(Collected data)
Definition protect_regular_file_parent (parent : Z) : M trace RegularFileParentProtection :=
  attributes ← directory_attributes parent;
  owned ← ask (a_fchown parent 0 0) (EFchown parent 0 0);
  match owned with
  | inr n =>
      read_only ← (if (n =? EROFS)%Z then mount_is_read_only parent else mret false);
      if (read_only : bool) then mret ReadOnly else lift (os_context "chown regular-file mount parent" (inr n))
  | inl _ =>
      locked ← catch (set_directory_mode parent (Z.ldiff (at_mode attributes) 146));
      match locked with
      | Err lock_error =>
          restored ← catch (restore_directory_attributes parent attributes);
          match restored with
          | Ok _ => fail ("lock regular-file mount parent" :: lock_error)
          | Err restore_error =>
              fail (fmt ["lock regular-file mount parent; restoration also failed: "; chain restore_error] :: lock_error)
          end
      | Ok _ => mret (Locked attributes)
      end
  end.

Definition restore (protection : RegularFileParentProtection) (parent : Z) : M trace unit :=
  match protection with Locked a => restore_directory_attributes parent a | ReadOnly => mret tt end.

Inductive RegularFileMountCompletion := Clean | NeedsTrackedCleanup (details : string).

Definition describe_result (r : result unit) : string :=
  match r with Ok _ => "ok" | Err e => chain e end.

(** The text after a semicolon: the source has an escaped backslash there, then
    the line break and the indentation of the next line. *)
Definition BACKSLASH_BREAK (indent : string) : string := "\" +:+ nl +:+ indent.

Definition finish_regular_file_mount (mount_result : M trace unit) (restore rollback : M trace unit)
    : M trace RegularFileMountCompletion :=
  mounted ← catch mount_result;
  match mounted with
  | Err mount_error =>
      r ← catch restore;
      match r with
      | Ok _ => fail mount_error
      | Err restore_error =>
          fail (fmt ["regular-file mount failed and parent restoration also failed: "; chain restore_error] :: mount_error)
      end
  | Ok _ =>
      r ← catch restore;
      match r with
      | Ok _ => mret Clean
      | Err restore_error =>
          rollback_result ← catch rollback;
          final_restore ← catch restore;
          match rollback_result, final_restore with
          | Ok _, Ok _ => fail ("parent restoration failed after regular-file mount; mount was rolled back" :: restore_error)
          | Err rollback_error, final_restore =>
              mret (NeedsTrackedCleanup
                (fmt ["parent restoration failed after regular-file mount: "; chain restore_error; "; ";
                      BACKSLASH_BREAK "                             "; "rollback failed: "; chain rollback_error;
                      "; final parent restoration result: "; describe_result final_restore]))
          | Ok _, Err final_restore =>
              lift (bail (fmt ["parent restoration failed after regular-file mount; mount was rolled back; ";
                      BACKSLASH_BREAK "                         "; "final parent restoration result: ";
                      chain final_restore]))
          end
      end
  end.

(** ** Unmounting *)

Record MountedFilesystem := mkMounted { mf_fsid : Z * Z; mf_type : string }.

Definition mounted_filesystem (target : Z) (expected_mountpoint : path) : M trace MountedFilesystem :=
  stat ← fstatfs "fstatfs mount target" target;
  if negb (String.eqb (f_mntonname stat) expected_mountpoint) then lift (bail "mount target is not an exact mountpoint")
  else mret (mkMounted (f_fsid stat) (f_fstypename stat)).

(** The table that [getmntinfo] returned, once it is known to be one. *)
Definition getmntinfo_mounts (r : (Z * option (list StatFs)) * Z) : result (list StatFs) :=
  if (r.1.1 <=? 0)%Z then os_context "getmntinfo" (inr r.2)
  else match r.1.2 with
       | None => bail "getmntinfo returned a null mount table"
       | Some mounts => Ok (take (Z.to_nat r.1.1) mounts)
       end.

Definition mounted_filesystem_named (expected_mountpoint : path) : M trace MountedFilesystem :=
  table ← ask a_getmntinfo EGetmntinfo;
  mounts ← lift (getmntinfo_mounts table);
  stat ← lift (ok_or "orphaned document mount is no longer present"
                 (List.find (fun s => String.eqb (f_mntonname s) expected_mountpoint) mounts));
  mret (mkMounted (f_fsid stat) (f_fstypename stat)).

Definition fsid_name (fsid : Z * Z) : string := fmt ["FSID:"; show_Z fsid.1; ":"; show_Z fsid.2].
Definition unmount_filesystem (fsid : Z * Z) (force : bool) : M trace unit :=
  name ← lift (cstring (fsid_name fsid));
  unmount "unmount by filesystem ID" name true force.

Definition unmount_regular_file_target (target : Z) (expected_mountpoint : path) (force : bool) : M trace unit :=
  filesystem ← mounted_filesystem target expected_mountpoint;
  _ ← close target;
  unmount_filesystem (mf_fsid filesystem) force.

Definition unmount_directory_target (root : Z) (target_relative : path) (force : bool) : M trace unit :=
  _ ← lift (validate_relative target_relative);
  _ ← fchdir "fchdir sandbox root for unmount" root;
  p ← lift (c_string target_relative);
  unmount "unmount" p false force.

Definition rollback_regular_file_mount (parent : Z) (name : string) (expected_mountpoint : path) : M trace unit :=
  target ← in_context "open regular-file mount for rollback" (open_child_entry_cstr parent name);
  in_context "rollback regular-file mount" (unmount_regular_file_target target expected_mountpoint true).

(** The mount of a file, while its parent is protected. *)
Definition mount_regular_file (source : path) (parent : Z) (name : string) (uid gid : Z) (read_only : bool) : M trace unit :=
  target ← open_or_create_regular_file parent name uid gid;
  t ← file_type target;
  if negb (t =? S_IFREG)%Z then lift (bail "mount target final component is not a regular file")
  else
    _ ← close target;
    nmount_nullfs source parent name read_only.

Definition nmount_regular_file_nullfs (source root_path : path) (root : Z) (target_relative : path) (uid gid : Z)
    (read_only : bool) : M trace unit :=
  pn ← prepare_nullfs_parent root target_relative uid gid;
  let '(parent, name) := pn in
  protection ← protect_regular_file_parent parent;
  let expected_mountpoint := join_path root_path target_relative in
  completion ← finish_regular_file_mount (mount_regular_file source parent name uid gid read_only)
                 (restore protection parent) (rollback_regular_file_mount parent name expected_mountpoint);
  match completion with
  | Clean => mret tt
  | NeedsTrackedCleanup details =>
      record (EWarn (fmt ["secure-mount: regular-file mount needs tracked cleanup after parent restoration failed: "; details]))
  end.

Definition validate_relative_mount_target (start : Z) (p : path) : M trace Z :=
  _ ← lift (validate_relative p);
  parent ← match parent p with
           | Some parent => if negb (is_empty parent) then open_relative_dir start parent else duplicate_dir start
           | None => duplicate_dir start
           end;
  name ← lift (ok_or "mount target has no final component" (file_name_of p));
  target ← open_child_entry parent name;
  t ← file_type target;
  if (t =? S_IFDIR)%Z || (t =? S_IFREG)%Z then mret target
  else lift (bail "mount target final component is not a regular file or directory").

• WHAT YOU ARE ASKED TO DO
Copy all lines from the entries that contain the word "NeedsTrackedCleanup".

• ANSWER AREA
Inductive RegularFileMountCompletion := Clean | NeedsTrackedCleanup (details : string).
              mret (NeedsTrackedCleanup
  | NeedsTrackedCleanup details =>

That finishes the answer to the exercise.